**PROMPT:** Search the data below for "table"; list each line that holds it.
[Opening DATASET ENTRIES section]
(* ===== verification/SystemCall.v ===== *)
(** * SystemCall: making the system calls of a script (run_system_call.c, file.c, pipe.c,
    epoll.c)

    The table of file descriptors, the bookkeeping before and after a call, one handler
    per system call, and the dispatch that evaluates the arguments of a script's call and
    runs its handler.

    A handler runs in [sysm]: a state over [exec] whose result is an outcome, the state
    being kept when the handler returns an error.  The kernel, or the user-level stack
    when there is one, is a list of replies, one per live call, and the calls made are
    collected in [sys_calls] with their arguments.  While a blocking call is in progress
    the main thread runs: what it does to the state comes with the reply. *)

From S2P Require Import Prelude Headers Packet IpAddress IpPacket Socket Script RunState FuzzHelper SyscallArgs.

(** ** The state *)

(** [run_system_call.h:36-42] enum syscall_state_t *)
Inductive syscall_state_t :=
  | SYSCALL_IDLE
  | SYSCALL_ENQUEUED
  | SYSCALL_RUNNING
  | SYSCALL_DONE
  | SYSCALL_EXITING.

#[export] Instance syscall_state_t_eq_dec : EqDecision syscall_state_t.
Proof. solve_decision. Defined.

(** [run_system_call.h:47-80] struct syscalls: the members that are data *)
Record syscalls := mk_syscalls {
  sc_state : syscall_state_t;
  sc_event : option nat;
  sc_live_end_usecs : Z
}.

(** A pollfd; [events] and [revents] are shorts. *)
Record pollfd := mk_pollfd { pfd_fd : Z; pfd_events : Z; pfd_revents : Z }.

(** [epoll.h:33-38] enum epoll_data_type_t *)
Inductive epoll_data_type_t := EPOLL_DATA_PTR | EPOLL_DATA_FD | EPOLL_DATA_U32 | EPOLL_DATA_U64.

(** An epoll_event: the events and the member of the union that was assigned. *)
Record epoll_event := mk_epoll_event { ee_events : Z; ee_data_type : epoll_data_type_t; ee_value : Z }.

(** An offset argument of splice: a pointer to the offset, or the offset itself taken for
    a pointer. *)
Inductive splice_off := OffPointer (off : Z) | OffAsPointer (off : Z).

(** The live calls, with their arguments.  An address is the bytes that are initialised;
    a buffer that is only written by the call is present or NULL. *)
Inductive live_call :=
  | LSocket (domain type protocol : Z)
  | LBind (fd : Z) (addr : bytes) (addrlen : Z)
  | LListen (fd backlog : Z)
  | LAccept (fd addrlen : Z)
  | LConnect (fd : Z) (addr : bytes) (addrlen : Z)
  | LRead (fd : Z) (is_null : bool) (count : Z)
  | LReadv (fd : Z) (iov : list Z) (iov_count : Z)
  | LRecv (fd : Z) (is_null : bool) (count flags : Z)
  | LRecvfrom (fd : Z) (is_null : bool) (count flags addrlen : Z)
  | LRecvmsg (fd : Z) (msg : msghdr) (flags : Z)
  | LWrite (fd : Z) (buf : option bytes) (count : Z)
  | LWritev (fd : Z) (iov : list Z) (iov_count : Z)
  | LSend (fd : Z) (buf : option bytes) (count flags : Z)
  | LSendto (fd : Z) (buf : option bytes) (count flags : Z) (addr : bytes) (addrlen : Z)
  | LSendmsg (fd : Z) (msg : msghdr) (flags : Z)
  | LFcntl (fd command : Z) (arg : option Z)
  | LIoctl (fd command : Z) (has_arg : bool)
  | LClose (fd : Z)
  | LShutdown (fd how : Z)
  | LGetsockopt (fd level optname optlen : Z)
  | LSetsockopt (fd level optname : Z) (optval : bytes) (optlen : Z)
  | LPoll (fds : list pollfd) (nfds timeout : Z)
  | LCapGetProc
  | LCapSetFlag (cap_flag cap_value cap_op : Z)
  | LCapSetProc
  | LCapFree
  | LOpen (name : bytes) (flags : Z)
  | LSendfile (outfd infd offset count : Z)
  | LEpollCreate (size : Z)
  | LEpollCtl (epfd op fd : Z) (event : epoll_event)
  | LEpollWait (epfd maxevents timeout : Z)
  | LPipe
  | LSplice (fd_in : Z) (off_in : splice_off) (fd_out : Z) (off_out : splice_off) (len flags : Z).

(** What a live call does: its result, errno after it, the bytes it stores through its
    pointer argument, the length it stores, the integers it stores (revents, descriptors,
    flags), and for a blocking call what the main thread did meanwhile. *)
Record reply := mk_reply {
  rp_result : Z;
  rp_errno : Z;
  rp_bytes : bytes;
  rp_len : Z;
  rp_ints : list Z;
  rp_meanwhile : state -> state
}.

(** A reply with a result only. *)
Definition returns_only (result errno : Z) : reply := mk_reply result errno [] 0 [] id.

(** The run as a system call sees it. *)
Record sys := mk_sys {
  sys_state : state;
  sys_fuzzer : fuzzer;
  sys_so_instance : bool;
  sys_syscalls : syscalls;
  sys_replies : list reply;
  sys_calls : list live_call
}.

Definition set_sys_state (v : state) (s : sys) : sys :=
  mk_sys v (sys_fuzzer s) (sys_so_instance s) (sys_syscalls s) (sys_replies s) (sys_calls s).
Definition set_sys_fuzzer (v : fuzzer) (s : sys) : sys :=
  mk_sys (sys_state s) v (sys_so_instance s) (sys_syscalls s) (sys_replies s) (sys_calls s).
Definition set_sys_syscalls (v : syscalls) (s : sys) : sys :=
  mk_sys (sys_state s) (sys_fuzzer s) (sys_so_instance s) v (sys_replies s) (sys_calls s).
Definition set_sys_replies (v : list reply) (s : sys) : sys :=
  mk_sys (sys_state s) (sys_fuzzer s) (sys_so_instance s) (sys_syscalls s) v (sys_calls s).
Definition set_sys_calls (v : list live_call) (s : sys) : sys :=
  mk_sys (sys_state s) (sys_fuzzer s) (sys_so_instance s) (sys_syscalls s) (sys_replies s) v.

Definition set_sc_state (v : syscall_state_t) (c : syscalls) : syscalls :=
  mk_syscalls v (sc_event c) (sc_live_end_usecs c).

(** The messages of the C library. *)
Class Libc := {
  strerror : Z -> string;
  inet_ntop6 : bytes -> string
}.

(** ** The monad of a handler *)

Definition sysm (A : Type) : Type := sys -> exec (sys * outcome A).

#[export] Instance sysm_ret : MRet sysm := fun A a s => Ok (s, Done a).
#[export] Instance sysm_bind : MBind sysm := fun A B f m s =>
  match m s with
  | Ok (s', Done a) => f a s'
  | Ok (s', Err error) => Ok (s', Err error)
  | Fault e => Fault e
  end.

(** Computations on arguments, on the whole state, and of the fuzzer. *)
Definition pure_ {A} (m : eval A) : sysm A := fun s => r ← m; Ok (s, r).
Definition exec_ {A} (m : exec A) : sysm A := fun s => a ← m; Ok (s, Done a).
Definition raise {A} (error : string) : sysm A := fun s => Ok (s, Err (Some error)).
Definition asks {A} (get : sys -> A) : sysm A := fun s => Ok (s, Done (get s)).
Definition with_state {A} (f : state -> exec (state * A)) : sysm A := fun s =>
  '(st, a) ← f (sys_state s); Ok (set_sys_state st s, Done a).
Definition modify (f : sys -> sys) : sysm unit := fun s => Ok (f s, Done tt).
Definition fuzz_ {A} (m : fuzz A) : sysm A := fun s =>
  '(f, a) ← m (sys_fuzzer s); Ok (set_sys_fuzzer f s, Done a).

(** A live call: the next reply; a call without one never returns. *)
Definition live (call : syscall_spec) (c : live_call) : sysm reply := fun s =>
  match sys_replies s with
  | [] => Fault Blocked
  | r :: rest =>
      let s := set_sys_replies rest (set_sys_calls (sys_calls s ++ [c]) s) in
      let s := if is_blocking_syscall call
               then set_sys_state (rp_meanwhile r (sys_state s)) s else s in
      Ok (s, Done r)
  end.
(* ===== verification/SyscallHandlers.v ===== *)
(** * SyscallHandlers: the handler of each system call (run_system_call.c)

    [syscall_*] of the source: the checks of the arguments, the live call between
    begin_syscall and end_syscall, the bookkeeping after it; then the dispatch table and
    invoke_system_call.  A live call made through the user-level stack and one made to
    the kernel have the same arguments, splice apart. *)

From S2P Require Import Prelude Headers Packet IpAddress IpPacket IcmpPacket Socket Script RunState FuzzHelper SyscallArgs SystemCall.

(** A handler: the call in the script and its evaluated arguments. *)
Definition handler : Type := syscall_spec -> list expression -> sysm unit.

Section Handlers.
Context `{Libc, StateAssert}.

(** The descriptor arguments of most handlers: the script's number and the live one. *)
Definition fd_arg (args : list expression) (index : nat) : sysm (Z * Z) :=
  script_fd ← pure_ (s32_arg args index);
  live_fd ← to_live_fd script_fd;
  mret (script_fd, live_fd).

(** The call, its result checked. *)
Definition call_exact (call : syscall_spec) (c : live_call) : sysm reply :=
  _ ← begin_syscall call;
  r ← live call c;
  _ ← end_syscall call CHECK_EXACT r;
  mret r.
Definition call_fd (call : syscall_spec) (c : live_call) : sysm reply :=
  _ ← begin_syscall call;
  r ← live call c;
  _ ← end_syscall call CHECK_FD r;
  mret r.

(** [run_system_call.c:1607-1646] syscall_socket *)
Definition syscall_socket : handler := fun call args =>
  _ ← pure_ (check_arg_count args 3);
  _ ← pure_ (ellipsis_arg args 0);
  type ← pure_ (s32_arg args 1);
  protocol ← pure_ (s32_arg args 2);
  domain ← asks (fun s => cfg_socket_domain (st_config (sys_state s)));
  r ← call_fd call (LSocket domain type protocol);
  if 0 <=? rp_result r then
    script_fd ← pure_ (get_s32 (sy_result call));
    run_syscall_socket domain type protocol script_fd (rp_result r)
  else mret tt.

(** [run_system_call.c:1648-1687] syscall_bind: a bind that fails ends the run *)
Definition syscall_bind : handler := fun call args =>
  _ ← pure_ (check_arg_count args 3);
  '(script_fd, live_fd) ← fd_arg args 0;
  _ ← pure_ (ellipsis_arg args 1);
  _ ← pure_ (ellipsis_arg args 2);
  '(live_addr, live_addrlen) ← run_syscall_bind;
  _ ← begin_syscall call;
  r ← live call (LBind live_fd live_addr live_addrlen);
  if rp_result r <? 0 then exec_ (Fault Died)
  else end_syscall call CHECK_EXACT r.

(** [run_system_call.c:1689-1720] syscall_listen *)
Definition syscall_listen : handler := fun call args =>
  _ ← pure_ (check_arg_count args 2);
  '(script_fd, live_fd) ← fd_arg args 0;
  backlog ← pure_ (s32_arg args 1);
  _ ← call_exact call (LListen live_fd backlog);
  run_syscall_listen script_fd live_fd.

(** [run_system_call.c:1722-1766] syscall_accept: the reply has the peer's address *)
Definition syscall_accept : handler := fun call args =>
  _ ← pure_ (check_arg_count args 3);
  '(script_fd, live_fd) ← fd_arg args 0;
  _ ← pure_ (ellipsis_arg args 1);
  _ ← pure_ (ellipsis_arg args 2);
  r ← call_fd call (LAccept live_fd sizeof_sockaddr_storage);
  if 0 <=? rp_result r then
    script_accepted_fd ← pure_ (get_s32 (sy_result call));
    run_syscall_accept script_accepted_fd (rp_result r) (rp_bytes r) (rp_len r)
  else mret tt.

(** The address argument of connect and sendto: an ellipsis, or an address family. *)
Definition sa_family_arg (args : list expression) (index : nat) : eval Z :=
  match ellipsis_arg args index with
  | Ok (Done _) => mret (-1)
  | Ok (Err _) => s32_arg args index
  | Fault e => Fault e
  end.

(** [run_system_call.c:1768-1806] syscall_connect *)
Definition syscall_connect : handler := fun call args =>
  _ ← pure_ (check_arg_count args 3);
  '(script_fd, live_fd) ← fd_arg args 0;
  sa_family ← pure_ (sa_family_arg args 1);
  _ ← pure_ (ellipsis_arg args 2);
  '(addr, addrlen) ← run_syscall_connect script_fd false sizeof_sockaddr_storage sa_family;
  _ ← call_exact call (LConnect live_fd addr addrlen);
  mret tt.

(** [run_system_call.c:1808-1850] syscall_read: the bytes of the reply are in the buffer *)
Definition syscall_read : handler := fun call args =>
  _ ← pure_ (check_arg_count args 3);
  '(script_fd, live_fd) ← fd_arg args 0;
  is_null ← pure_ (buffer_arg args 1);
  count ← pure_ (s32_arg args 2);
  _ ← exec_ (alloc_buffer is_null count);
  _ ← begin_syscall call;
  r ← live call (LRead live_fd is_null count);
  _ ← fuzz_ (add_read_result_to_fuzz_result (if is_null : bool then [] else rp_bytes r) (rp_result r));
  end_syscall call CHECK_EXACT r.

(** The iovec argument of readv and writev, its length checked against the count. *)
Definition iovec_arg (args : list expression) : eval (list Z * Z) :=
  e ← get_arg args 1;
  iov ← iovec_new e;
  iov_count ← s32_arg args 2;
  if negb (u64 iov_count =? zlen iov) then
    fail ("iov_count " +:+ dec iov_count +:+ " does not match " +:+ dec (s32 (zlen iov))
          +:+ "-element iovec array")
  else mret (iov, iov_count).

(** [run_system_call.c:1852-1900] syscall_readv *)
Definition syscall_readv : handler := fun call args =>
  _ ← pure_ (check_arg_count args 3);
  '(script_fd, live_fd) ← fd_arg args 0;
  '(iov, iov_count) ← pure_ (iovec_arg args);
  _ ← call_exact call (LReadv live_fd iov iov_count);
  mret tt.

(** [run_system_call.c:1902-1937] syscall_recv *)
Definition syscall_recv : handler := fun call args =>
  _ ← pure_ (check_arg_count args 4);
  '(script_fd, live_fd) ← fd_arg args 0;
  is_null ← pure_ (buffer_arg args 1);
  count ← pure_ (s32_arg args 2);
  flags ← pure_ (s32_arg args 3);
  _ ← exec_ (alloc_buffer is_null count);
  _ ← call_exact call (LRecv live_fd is_null count flags);
  mret tt.

(** [run_system_call.c:1939-1982] syscall_recvfrom *)
Definition syscall_recvfrom : handler := fun call args =>
  _ ← pure_ (check_arg_count args 6);
  '(script_fd, live_fd) ← fd_arg args 0;
  is_null ← pure_ (buffer_arg args 1);
  count ← pure_ (s32_arg args 2);
  flags ← pure_ (s32_arg args 3);
  _ ← pure_ (ellipsis_arg args 4);
  _ ← pure_ (ellipsis_arg args 5);
  _ ← exec_ (alloc_buffer is_null count);
  _ ← call_exact call (LRecvfrom live_fd is_null count flags sizeof_sockaddr_storage);
  mret tt.

(** [run_system_call.c:1984-2039] syscall_recvmsg: the call fills in the flags (the first
    integer of the reply), the control buffer and its length *)
Definition syscall_recvmsg : handler := fun call args =>
  _ ← pure_ (check_arg_count args 3);
  '(script_fd, live_fd) ← fd_arg args 0;
  msg_expression ← pure_ (get_arg args 1);
  msg ← pure_ (msghdr_new msg_expression);
  expected_msg ← pure_ (msghdr_new msg_expression);
  flags ← pure_ (s32_arg args 2);
  r ← call_exact call (LRecvmsg live_fd msg flags);
  let msg := set_msg_flags (default 0 (head (rp_ints r)))
               (set_msg_controllen (rp_len r) (set_msg_control (rp_bytes r) msg)) in
  if negb (msg_flags msg =? msg_flags expected_msg) then
    raise ("Expected msg_flags 0x" +:+ hex_padded 8 (u32 (msg_flags expected_msg))
           +:+ " but got 0x" +:+ hex_padded 8 (u32 (msg_flags msg)))
  else
    st ← asks sys_state;
    pure_ (cmsg_expect_eq st expected_msg msg).

(** [run_system_call.c:2061-2063] the pattern syscall_write fills its buffer with *)
Definition write_pattern (buf : option bytes) (count total_write_num : Z) : exec (option bytes) :=
  match buf with
  | Some b =>
      Ok (Some ((fun i => (u64 (Z.of_nat i + total_write_num)) mod 10) <$> seq 0 (length b)))
  | None => if 0 <? count then Fault NullDeref else Ok None
  end.

(** [run_system_call.c:2042-2082] syscall_write *)
Definition syscall_write : handler := fun call args =>
  _ ← pure_ (check_arg_count args 3);
  '(script_fd, live_fd) ← fd_arg args 0;
  is_null ← pure_ (buffer_arg args 1);
  count ← pure_ (s32_arg args 2);
  buf ← exec_ (alloc_buffer is_null count);
  total ← asks (fun s => fz_total_write_num (sys_fuzzer s));
  buf ← exec_ (write_pattern buf count total);
  _ ← begin_syscall call;
  r ← live call (LWrite live_fd buf count);
  _ ← (if 0 <? rp_result r then
         fuzz_ (update (fun f => set_fz_total_write_num
                                   (u64 (fz_total_write_num f + rp_result r)) f))
       else mret tt);
  end_syscall call CHECK_EXACT r.

(** [run_system_call.c:2084-2132] syscall_writev *)
Definition syscall_writev : handler := fun call args =>
  _ ← pure_ (check_arg_count args 3);
  '(script_fd, live_fd) ← fd_arg args 0;
  '(iov, iov_count) ← pure_ (iovec_arg args);
  _ ← call_exact call (LWritev live_fd iov iov_count);
  mret tt.

(** [run_system_call.c:2134-2170] syscall_send *)
Definition syscall_send : handler := fun call args =>
  _ ← pure_ (check_arg_count args 4);
  '(script_fd, live_fd) ← fd_arg args 0;
  is_null ← pure_ (buffer_arg args 1);
  count ← pure_ (s32_arg args 2);
  flags ← pure_ (s32_arg args 3);
  buf ← exec_ (alloc_buffer is_null count);
  _ ← call_exact call (LSend live_fd buf count flags);
  mret tt.

Definition SOCK_DGRAM : Z := 2.

(** [run_system_call.c:2327-2336] the ICMP header of syscall_icmp_sendto *)
Definition icmp_buffer (buf : option bytes) (wire_protocol count : Z) : exec (option bytes) :=
  if (wire_protocol =? AF_INET) && (sizeof_icmpv4 <=? count) then
    b ← deref buf; b ← st8 b 0 ICMP_ECHO; Ok (Some b)
  else if (wire_protocol =? AF_INET6) && (sizeof_icmpv6 <=? count) then
    b ← deref buf; b ← st8 b 0 ICMPV6_ECHO_REQUEST; Ok (Some b)
  else Ok buf.

(** [run_system_call.c:2295-2353] syscall_icmp_sendto: [count >= sizeof] compares as
    unsigned, but a negative count has failed in alloc_buffer or has no buffer *)
Definition syscall_icmp_sendto : handler := fun call args =>
  _ ← pure_ (check_arg_count args 6);
  '(script_fd, live_fd) ← fd_arg args 0;
  is_null ← pure_ (buffer_arg args 1);
  count ← pure_ (s32_arg args 2);
  flags ← pure_ (s32_arg args 3);
  _ ← pure_ (ellipsis_arg args 4);
  _ ← pure_ (ellipsis_arg args 5);
  '(addr, addrlen) ← run_syscall_connect script_fd false sizeof_sockaddr_storage (-1);
  buf ← exec_ (alloc_buffer is_null count);
  wire_protocol ← asks (fun s => cfg_wire_protocol (st_config (sys_state s)));
  buf ← exec_ (icmp_buffer buf wire_protocol (u64 count));
  _ ← call_exact call (LSendto live_fd buf count flags addr addrlen);
  mret tt.

(** [run_system_call.c:2203-2209] whether the socket of a sendto is an ICMP socket *)
Definition is_icmp_socket (s : socket) : bool :=
  (sk_type s =? SOCK_DGRAM) &&
  (((sk_address_family s =? AF_INET) && (sk_protocol s =? IPPROTO_ICMP)) ||
   ((sk_address_family s =? AF_INET6) && (sk_protocol s =? IPPROTO_ICMPV6))).

(** [run_system_call.c:2172-2235] syscall_sendto *)
Definition syscall_sendto : handler := fun call args =>
  _ ← pure_ (check_arg_count args 6);
  '(script_fd, live_fd) ← fd_arg args 0;
  is_null ← pure_ (buffer_arg args 1);
  count ← pure_ (s32_arg args 2);
  flags ← pure_ (s32_arg args 3);
  sa_family ← pure_ (sa_family_arg args 4);
  _ ← pure_ (ellipsis_arg args 5);
  st ← asks sys_state;
  found ← exec_ (find_socket st script_fd);
  is_icmp ← exec_ (match found with
                   | Some j => s ← socket_at st j; Ok (is_icmp_socket s)
                   | None => Ok false
                   end);
  if is_icmp : bool then syscall_icmp_sendto call args
  else
    '(addr, addrlen) ← run_syscall_connect script_fd false sizeof_sockaddr_storage sa_family;
    buf ← exec_ (alloc_buffer is_null count);
    _ ← call_exact call (LSendto live_fd buf count flags addr addrlen);
    mret tt.

(** [run_system_call.c:2237-2287] syscall_sendmsg: the destination is stored in msg_name *)
Definition syscall_sendmsg : handler := fun call args =>
  _ ← pure_ (check_arg_count args 3);
  '(script_fd, live_fd) ← fd_arg args 0;
  msg_expression ← pure_ (get_arg args 1);
  msg ← pure_ (msghdr_new msg_expression);
  flags ← pure_ (s32_arg args 2);
  msg ← (match msg_name msg with
         | Some name =>
             '(addr, addrlen) ← run_syscall_connect script_fd false (msg_namelen msg) (-1);
             mret (mk_msghdr (Some (addr ++ drop (length addr) name)) addrlen (msg_iov msg)
                     (msg_iovlen msg) (msg_control msg) (msg_controllen msg) (msg_flags msg))
         | None => mret msg
         end);
  if negb (msg_flags msg =? 0) then raise "sendmsg ignores msg_flags field in msghdr"
  else
    _ ← call_exact call (LSendmsg live_fd msg flags);
    mret tt.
[Closing DATASET ENTRIES section]
**ANSWER SPACE:**
    The table of file descriptors, the bookkeeping before and after a call, one handler
    begin_syscall and end_syscall, the bookkeeping after it; then the dispatch table and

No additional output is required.